Otra vez fueron a visitar las pequeñas hadas de mar en las pequeñas casitas de cristal del fondo del mar. Las hadas de mar rara vez nadan, pero se mueven cantando sobre el lecho del mar en sitios planos, o conducen carruajes de caracola tirados por peces diminutos; otras veces montan a horcajadas en pequeños cangrejos verdes con bridas de finos hilos (cosa que, por supuesto, no impide que los cangrejos se muevan lateralmente como han hecho siempre); y tienen problemas con los duendes de mar que son más grandes, y horribles y pendencieros, y no hacen otra cosa que perseguir y cazar peces y correr al galope montados en caballitos de mar. Los duendes pueden permanecer un buen rato fuera del agua, y cuando hay borrasca juegan a moverse sobre las olas. Eso también lo pueden hacer algunas hadas de mar, pero prefieren las cálidas y tranquilas noches de verano en costas solitarias (y, en consecuencia, se las ve muy rara vez).

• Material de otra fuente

Lemma advances_trans aq apc t inp aq1 apc1 t1 inp1 aq' apc' t' inp' :
  advances aq apc t inp aq1 apc1 t1 inp1 -> advances aq1 apc1 t1 inp1 aq' apc' t' inp' -> advances aq apc t inp aq' apc' t' inp'.
Proof. intros H1 H2 oo lv lpc H. by apply H2, H1. Qed.

Lemma advances_send aq apc t inp aq' apc' t' inp' :
  (forall lv lpc, sys_send (mkSys aq apc t lv lpc inp) (mkSys aq' apc' t' lv lpc inp')) ->
  advances aq apc t inp aq' apc' t' inp'.
Proof using Hnd Hm. intros Hs oo lv lpc H. eapply (safe_step ids m hub_of oo Hnd Hm); [exact H|]. apply st_sender, Hs. Qed.

(** Messages of others come and go. *)
Lemma advances_wires aq apc t inp t' :
  (forall id, id ∈ ids -> t_pending id t' = t_pending id t) -> advances aq apc t inp aq apc t' inp.
Proof using Hnd Hm.
  intros Ht oo lv lpc H. eapply (safe_step ids m hub_of oo Hnd Hm); [exact H|]. destruct H as [cn H]. apply st_other.
  constructor; [done|apply (iv_hub _ _ _ _ _ _ H)|done|done].
Qed.

(** The sender of a queue that waits, with what it has accepted. *)
Definition waiting_queue (c : chan buffer) : queue KSUID :=
  mkQueue m c (list_to_map (map (fun id => (id, id)) ids)) ids StaWait (make_chan 0) 0.

Lemma advances_filled t l c :
  filled l c -> advances (waiting_queue makeBuffer) Queue.PEnter t [] (waiting_queue c) Queue.PEnter t l.
Proof using Hnd Hm.
  induction 1 as [|l c b c' _ IH Hno Hb Hc]; [apply advances_refl|]. eapply advances_trans; [exact IH|].
  apply advances_send. intros lv lpc. change (waiting_queue c') with (set_q_buffer c' (waiting_queue c)). by apply st_write.
Qed.
(** ** What the client's invariant says of the links *)

(** A link of master [m] is the call's. *)
Lemma link_call s p l :
  cp_inv s -> call_ids (calls_of s) -> my_link m (lh s) p l -> exists tr ca,
    calls_of s t = Some (tr, ca) /\ (l_conn l <> None -> 6 <= rank (ca_pc ca)) /\ (p ∈ pm_go (lh s) -> 6 <= rank (ca_pc ca)) /\
    (forall id, id ∈ l_sorted l -> id ∈ ids).
Proof using Hnd Hhead.
  intros Hinv Hids [Hl Hm]. destruct (K_own _ _ (ci_links _ Hinv) p l Hl) as (t1 & tr & ca & Ht & Hmm & Hc & Hg & Hs).
  rewrite Hm in Hmm. destruct (master_of ids m addr t Hnd Hhead s t1 tr ca m Hinv Hids Ht Hmm) as [_ Hx].
  destruct (decide (t1 = t)) as [->|Hne]; [|by destruct (Hx Hne); apply m_ids]. exists tr, ca. split_and!; [done..|].
  intros id Hid. destruct (Hs id Hid) as [Hin _]. destruct (Hids t tr ca Ht) as [Hpre _]. destruct (Hpre eq_refl) as [[r ->] _]. set_solver.
Qed.

Lemma links_owned s : cp_inv s -> call_ids (calls_of s) -> owned ids m (lh s).
Proof using Hnd Hhead.
  intros Hinv Hids.
  assert (forall t1 tr ca mm, calls_of s t1 = Some (tr, ca) -> tr_master tr = Some mm ->
    (mm = m <-> t1 = t) /\ (t1 <> t -> none_of ids (tr_sorted tr)) /\ (t1 = t -> tr_sorted tr ⊆ ids)) as Hm.
  { intros t1 tr ca mm Ht Hmm. destruct (master_of ids m addr t Hnd Hhead s t1 tr ca mm Hinv Hids Ht Hmm) as [M1 M2].
    destruct (Hids t1 tr ca Ht) as [H1 H2]. split_and!; [split; [|done]|done|].
    - intros ->. destruct (decide (t1 = t)) as [|Hne]; [done|]. by destruct (M2 Hne); apply m_ids.
    - intros E. destruct (H1 E) as [[r ->] _]. set_solver. }
  split.
  - apply (K_wf _ _ (ci_links _ Hinv)).
  - eapply sends_go_ok, (ci_lsends _ Hinv).
  - intros id p l Hp Hl. destruct (K_map _ _ (ci_links _ Hinv) id p l Hp Hl) as (t1 & tr & ca & Ht & Hmm & Hid).
    destruct (Hm t1 tr ca _ Ht Hmm) as ([M1 M2] & H1 & H2). split.
    + intros Hin. apply M2. destruct (decide (t1 = t)) as [|Hne]; [done|]. by destruct (H1 Hne id Hin).
    + intros E. by apply (H2 (M1 E)).
  - intros p l Hl Hne id Hid Hin. destruct (K_own _ _ (ci_links _ Hinv) p l Hl) as (t1 & tr & ca & Ht & Hmm & _ & _ & Hs).
    destruct (Hm t1 tr ca _ Ht Hmm) as ([M1 M2] & H1 & _). destruct (decide (t1 = t)) as [E|Hnt]; [by apply Hne, M2|].
    apply (H1 Hnt id Hid). by apply Hs.
Qed.

Lemma early_unstarted s : cp_inv s -> call_ids (calls_of s) -> call_rank (calls_of s t) < 6 -> unstarted m (lh s).
Proof using Hnd Hhead.
  intros Hinv Hids Hr p l Hl. destruct (link_call s p l Hinv Hids Hl) as (tr & ca & Ht & Hc & Hg & _). rewrite Ht in Hr. simpl in Hr. split.
  - intros Hin%Hg. lia.
  - destruct (l_conn l); [|done]. specialize (Hc ltac:(done)). lia.
Qed.

Context (hub_of : nat -> nat).
Abbreviation collects := (collects ids m hub_of).

(** Where the call's links stand. *)
Record collector s aq apc w inp : Prop := {
  cl_ids : call_ids (calls_of s);
  cl_pcs : pcs_ok ids m (lh s) (pr_lsends s);
  cl_unused tr ca : calls_of s t = Some (tr, ca) -> unused (ca_conn ca);
  cl_at : collects (calls_of s t) (lh s) (pr_lsends s) aq apc w inp;
}.

Lemma collector_advance s aq apc w inp aq' apc' w' inp' :
  advances ids m hub_of aq apc w inp aq' apc' w' inp' -> collector s aq apc w inp -> collector s aq' apc' w' inp'.
Proof using Type. intros Ha [H1 H2 H3 H4]. split; [done..|]. by eapply collects_advance. Qed.

(** ** What is not about the call *)

Lemma collector_others s s' aq apc w inp :
  cp_inv s -> others ids m (lh s) (lh s') -> kept (lh s) (lh s') -> pr_lsends s' = pr_lsends s ->
  calls_of s' t = calls_of s t -> call_ids (calls_of s') ->
  collector s aq apc w inp -> collector s' aq apc w inp.
Proof using Hnd Hhead.
  intros Hinv Ho Hk Ep Et Hids [H1 H2 H3 H4]. pose proof (links_owned s Hinv H1) as How. split; [done|..].
  - rewrite Ep. by eapply pcs_ok_kept; [apply How|..].
  - intros tr ca. rewrite Et. apply H3.
  - rewrite Ep, Et. by eapply (collects_others ids m hub_of Hnd Hhead).
Qed.

Lemma collector_same s s' aq apc w inp :
  lh s' = lh s -> pr_lsends s' = pr_lsends s -> calls_of s' t = calls_of s t -> call_ids (calls_of s') ->
  collector s aq apc w inp -> collector s' aq apc w inp.
Proof using Type.
  intros El Ep Et Hids [H1 H2 H3 H4]. split; rewrite ?El, ?Ep, ?Et; try done.
Qed.

(** [remove] *)
Lemma remove_links t' m0 (c c' : client) :
  remove t' m0 c = Some c' ->
  clientLinkHub c' = clientLinkHub c \/ Link.RemoveAll m0 (clientLinkHub c) = Some (clientLinkHub c').
Proof using Type.
  intros H. unfold remove in H. destruct (cl_trans c !! t') as [tr|]; [|simplify_eq; by left].
  case_decide; [simplify_eq; by left|]. cbn [clientQueueHub set_ctrans] in H.
  destruct (QueueHub.Remove m0 (clientQueueHub c)) as [h'|]; [|done]. simpl in H.
  destruct (Link.RemoveAll m0 _) eqn:E; simplify_eq/=. by right.
Qed.

Lemma collector_other_call s t' e tr ca c' ca' out aq apc w inp :
  cp_inv s -> t' <> t -> calls_of s t' = Some (tr, ca) -> others_new ids e ->
  call_step t' e (pr_client s) ca = Finished (c', ca', out) ->
  call_ids (calls_of (set_call t' ca' (set_pr_client c' s))) ->
  collector s aq apc w inp -> collector (set_call t' ca' (set_pr_client c' s)) aq apc w inp.
Proof using Hnd Hhead.
  intros Hinv Hne Ht Hnew H Hids' Hc. pose proof (cl_ids _ _ _ _ _ Hc) as C1.
  destruct (C1 t' tr ca Ht) as [_ Hnone]. specialize (Hnone Hne).
  destruct (call_step_on s t' e tr ca c' ca' out Hinv Ht H) as (tr0 & Etr0 & _).
  pose proof (calls_of_set s t' tr ca tr0 ca' c' t Ht Etr0) as Hlook. rewrite decide_False in Hlook by done.
  pose proof (master_some s t' tr ca Hinv Ht) as Hms. destruct (calls_of_some _ _ _ _ Ht) as [Htr _].
  destruct (cp_inv_known s t' tr ca Hinv Ht) as [[_ _ [_ Hlp] _ _] Hlive]. pose proof (ci_some _ Hinv) as Hn.
  assert (forall m0, tr_master tr = Some m0 -> m0 <> m /\ m0 ∉ ids) as Hmn.
  { intros m0 Hm. destruct (master_of ids m addr t Hnd Hhead s t' tr ca m0 Hinv C1 Ht Hm) as [_ Hx]. specialize (Hx Hne).
    split; [|done]. intros ->. apply Hx, m_ids. }
  unfold call_step, trans_at in H. rewrite Htr in H. simpl in H.
  destruct (ca_pc ca) as [i|i id1|i id1|i id1| | |qq| |oo|oo|err|[|[[i id1] w1] l] err|i id1 l err|err] eqn:Epc, e; try done;
    repeat case_match; simplify_eq; try done; try (by apply (collector_same s)).
  - destruct Hms as [m0 Hm]; [lia|]. destruct (Hmn m0 Hm) as [Hm1 Hm2]. rewrite Hm in *.
    apply (collector_others s); try done; [|apply kept_Add]. apply others_Add; [done|done|].
    intros Hin. apply (Hnone id1 Hin). destruct Hlp as (Hi & _). by eapply list_elem_of_lookup_2.
  - destruct Hms as [m0 Hm]; [rewrite Hlp; lia|]. destruct (Hmn m0 Hm) as [Hm1 Hm2].
    destruct (proj2 (Hlive m0 Hm)) as [_ L2]. destruct (L2 oo Epc) as (l & Hl & Hlm).
    set (f := fun l => Link.SetSort (tr_sorted tr) (Link.SetConn (ca_conn ca) l)).
    apply (collector_others s); try done.
    + eapply others_trans; [|apply (others_start ids m oo (f l)); [simpl; by rewrite list_lookup_alter_eq, Hl|simpl; congruence]].
      apply others_update. intros l0 Hl0. simplify_eq. by split_and!.
    + eapply kept_trans; [by apply (kept_update oo f)|apply kept_start].
  - destruct Hms as [m0 Hm]; [rewrite Hlp; lia|]. destruct (Hmn m0 Hm) as [Hm1 Hm2]. rewrite Hm in *. simpl in *.
    match goal with Hr : remove _ _ _ = Some _ |- _ => destruct (remove_links _ _ _ _ Hr) as [E|E] end; [by apply (collector_same s)|].
    apply (collector_others s); try done; [by eapply others_RemoveAll|by eapply kept_RemoveAll].
Qed.

(** ** The call's own steps *)

(** The links stay, or change to [c'] and keep [collects]. *)
Lemma collector_own s tr ca tr' ca' c' aq apc w inp :
  calls_of s t = Some (tr, ca) -> cl_trans c' = <[t := tr']> (cl_trans (pr_client s)) ->
  pcs_ok ids m (clientLinkHub c') (pr_lsends s) -> ca_conn ca' = ca_conn ca ->
  call_ids (calls_of (set_call t ca' (set_pr_client c' s))) ->
  (collects (Some (tr, ca)) (lh s) (pr_lsends s) aq apc w inp ->
   collects (Some (tr', ca')) (clientLinkHub c') (pr_lsends s) aq apc w inp) ->
  collector s aq apc w inp -> collector (set_call t ca' (set_pr_client c' s)) aq apc w inp.
Proof using Type.
  intros Ht Htr Hp Ec Hids Hco [H1 H2 H3 H4]. pose proof (calls_of_set s t tr ca tr' ca' c' t Ht Htr) as Hlook.
  rewrite decide_True in Hlook by done. split; [done|done|..]; rewrite Hlook.
  - intros tr1 ca1 [= <- <-]. rewrite Ec. by eapply H3.
  - rewrite Ht in H4. by apply Hco.
Qed.

Lemma collector_goes s tr ca tr' ca' c' aq apc w inp :
  calls_of s t = Some (tr, ca) -> cl_trans c' = <[t := tr']> (cl_trans (pr_client s)) -> clientLinkHub c' = lh s ->
  ca_conn ca' = ca_conn ca -> call_ids (calls_of (set_call t ca' (set_pr_client c' s))) ->
  rank (ca_pc ca) <= rank (ca_pc ca') ->
  (rank (ca_pc ca) <= 1 -> rank (ca_pc ca') <= 1 /\ linked (Some (tr', ca')) <= linked (Some (tr, ca))) ->
  (forall oo, ca_pc ca' = TConn oo -> pm_map (lh s) !! m = Some oo \/ ca_pc ca = TConn oo) ->
  collector s aq apc w inp -> collector (set_call t ca' (set_pr_client c' s)) aq apc w inp.
Proof using Type.
  intros Ht Htr El Ec Hids Hr Hg Hoo Hc. eapply collector_own; try done; rewrite El; [apply (cl_pcs _ _ _ _ _ Hc)|].
  apply (collects_go ids m hub_of (Some (tr, ca)) (Some (tr', ca'))); [done|done|]. intros tr1 ca1 [= <- <-]. exists tr', ca'.
  by split_and!.
Qed.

Otro día reapareció la vieja Uin, pero esta vez llevó de paseo a los dos perros; para ellos fue como montar en una montaña móvil. Estuvieron ausentes durante días y días; y sólo volvieron del extremo oriental del mundo porque no tuvieron más remedio.

Allí, la ballena se elevó y lanzó un surtidor de agua tan alto que gran parte de ella fue a caer directamente fuera del mundo, por encima del extremo.

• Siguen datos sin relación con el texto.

Lemma wire_give_said k l up : wire (give l up) k = wire up k ++ said k l.
Proof using Type.
  revert up. induction l as [|[k' v] l IH]; intros up; [by rewrite app_nil_r|].
  change (give ((k', v) :: l) up) with (give l (put k' [v] up)). rewrite IH, wire_put. unfold said. rewrite omap_cons.
  repeat case_decide; simplify_eq; rewrite <- ?app_assoc; done.
Qed.

Lemma items_same up up' : (forall k, wire up' k = wire up k) -> items_kept ids up up'.
Proof using Type. intros E id _. by rewrite E. Qed.

(** Reading from the websockets as they are is reading from them with what the
    call has still to say. *)
Lemma read_given k v (rest : list json) unsaid up :
  wire up k = v :: rest ->
  wire (give unsaid up) k = v :: rest ++ said k unsaid /\
  items_kept ids (<[k := rest ++ said k unsaid]> (give unsaid up)) (give unsaid (<[k := rest]> up)).
Proof using Type.
  intros Hw. split; [by rewrite wire_give_said, Hw|]. apply items_same. intros k'. rewrite wire_insert, !wire_give_said, wire_insert.
  by case_decide; subst.
Qed.

Lemma read_strange k x (rest : list json) unsaid up :
  strange ids x -> wire up k = encode x :: rest -> items_kept ids (give unsaid up) (give unsaid (<[k := rest]> up)).
Proof using Type.
  intros Hx Hw id Hid. rewrite !wire_give_said, !omap_app, wire_insert. case_decide as E; [|done]. rewrite E, Hw, omap_cons.
  by rewrite (other_item ids x id (strange_other ids x Hx) Hid).
Qed.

Otra vez los llevó al otro lado (o tan cerca de él como pudo), y fue un viaje todavía más largo y más emocionante, el más maravilloso de todos los viajes de Roverandom, como dijo más tarde, cuando se hizo más viejo y más sabio. Sería como mínimo tanto como explicar otra historia si te contara todas sus aventuras en las Aguas Inexploradas y lo que vieron en tierras desconocidas para la geografía; después atravesaron los Mares Sombríos y llegaron a la gran Bahía del País Hermoso (como lo llamamos), más allá de las Islas Mágicas; y contemplaron el último Occidente de las Montañas del Hogar de los Elfos y la luz de Faéry sobre las olas. Roverandom creyó ver un retazo de la ciudad de los Elfos en la colina verde debajo de las Montañas, un destello blanco en la lejanía; pero Uin se volvió a sumergir tan deprisa que Roverandom no estaba seguro. Si tenía razón, era una de las contadísimas criaturas de dos o cuatro extremidades que podía recorrer nuestras tierras y decir que había visto la otra tierra, a pesar de estar muy lejos.